Mrs Chapman is a maths teacher, and seems to go on every school trip possible. She has been teaching at the school for years, possibly only beaten by the Bowdenator who has probably been here since the school was built.
Mrs Chapman does not take kindly to the nickname 'Chappers' although students and teachers alike have been heard using it. If she likes her classes or you have her Period 5 on a Friday (even if you have a test) she often puts on a music playlist, and each week the music genre seems to change dramatically. According to Mr Ventress, Mrs Chapman is "really good at the 'squiddley-bop'." (dance move apparently)
Google Meets feature a number of cameos from her kid who delivers Oscar-worthy lines including “Why is it echoing? Should I turn it off?”, “Why is he called ‘an imposter’?”, “You have to go that way to get in the camera.”, “Oh, can they see us?” and “It's always best to have a go.”
Many classes who have had Mrs Chapman will remember the lessons with wasps the most. This is because Mrs Chapman seems to have a deep loathing for them and will stop at nothing to make sure they are defeated. This includes standing on desks, jumping from desk to desk, and hitting students with maths textbooks. In fact, in one such lesson may have been the closest she has ever come to swearing in class. One of her classes even bought her an electric insect swatter at the end of the year and she cried.

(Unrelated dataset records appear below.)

(** The static function [random_crop]; the name without suffix is the
    flag of [ct_augment_flags_t]. *)
Definition random_crop_fn (input output : ct_sample_t)
    (src_width src_height crop_width crop_height : Z)
    (seed epoch sample_idx : Z) : M ct_sample_t :=
  let max_x := u32 (src_width - crop_width) in
  let max_y := u32 (src_height - crop_height) in
  let op_id := Z.lor (u32 (Z.shiftl sample_idx 16)) 0x0001 in
  let* crop_x := ct_prng_uniform seed epoch op_id (u32 (max_x + 1)) in
  let op_id := Z.lor (u32 (Z.shiftl sample_idx 16)) 0x0002 in
  let* crop_y := ct_prng_uniform seed epoch op_id (u32 (max_y + 1)) in
  for_each (upto crop_height) (fun y =>
    for_each (upto crop_width) (fun x =>
      copy_pixel input output src_width crop_width crop_x crop_y y x)) ;;
  ret (Sample (version output) (dtype output) (ndims output)
              (<[1%nat := crop_width]> (<[0%nat := crop_height]> (dims output)))
              (u32 (crop_width * crop_height)) (data output)).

Mrs Chapman is well known for running pretty much all of the camping or outdoor activity based trips. This includes Anglesey, Year 9 Camp, and Duke of Edinburgh. In the unlikely event that Chappers isn't actually organising a trip, she will still go on it as she seems to be on every school trip possible.
“We wouldn't have done it otherwise, the camping element is my favourite bit.”
When writing letters for these trips, she likes to place unnecessary apostrophes around words without much rhyme or reason - this includes the classic “there will be a ‘tuckshop’ if students are ‘hungry’.” - even after being on the infamous year 9 camp this uncertainty has not been cleared up, apart from that the so called ‘tuckshop’ was just a bowl of apples and bananas in the marquee.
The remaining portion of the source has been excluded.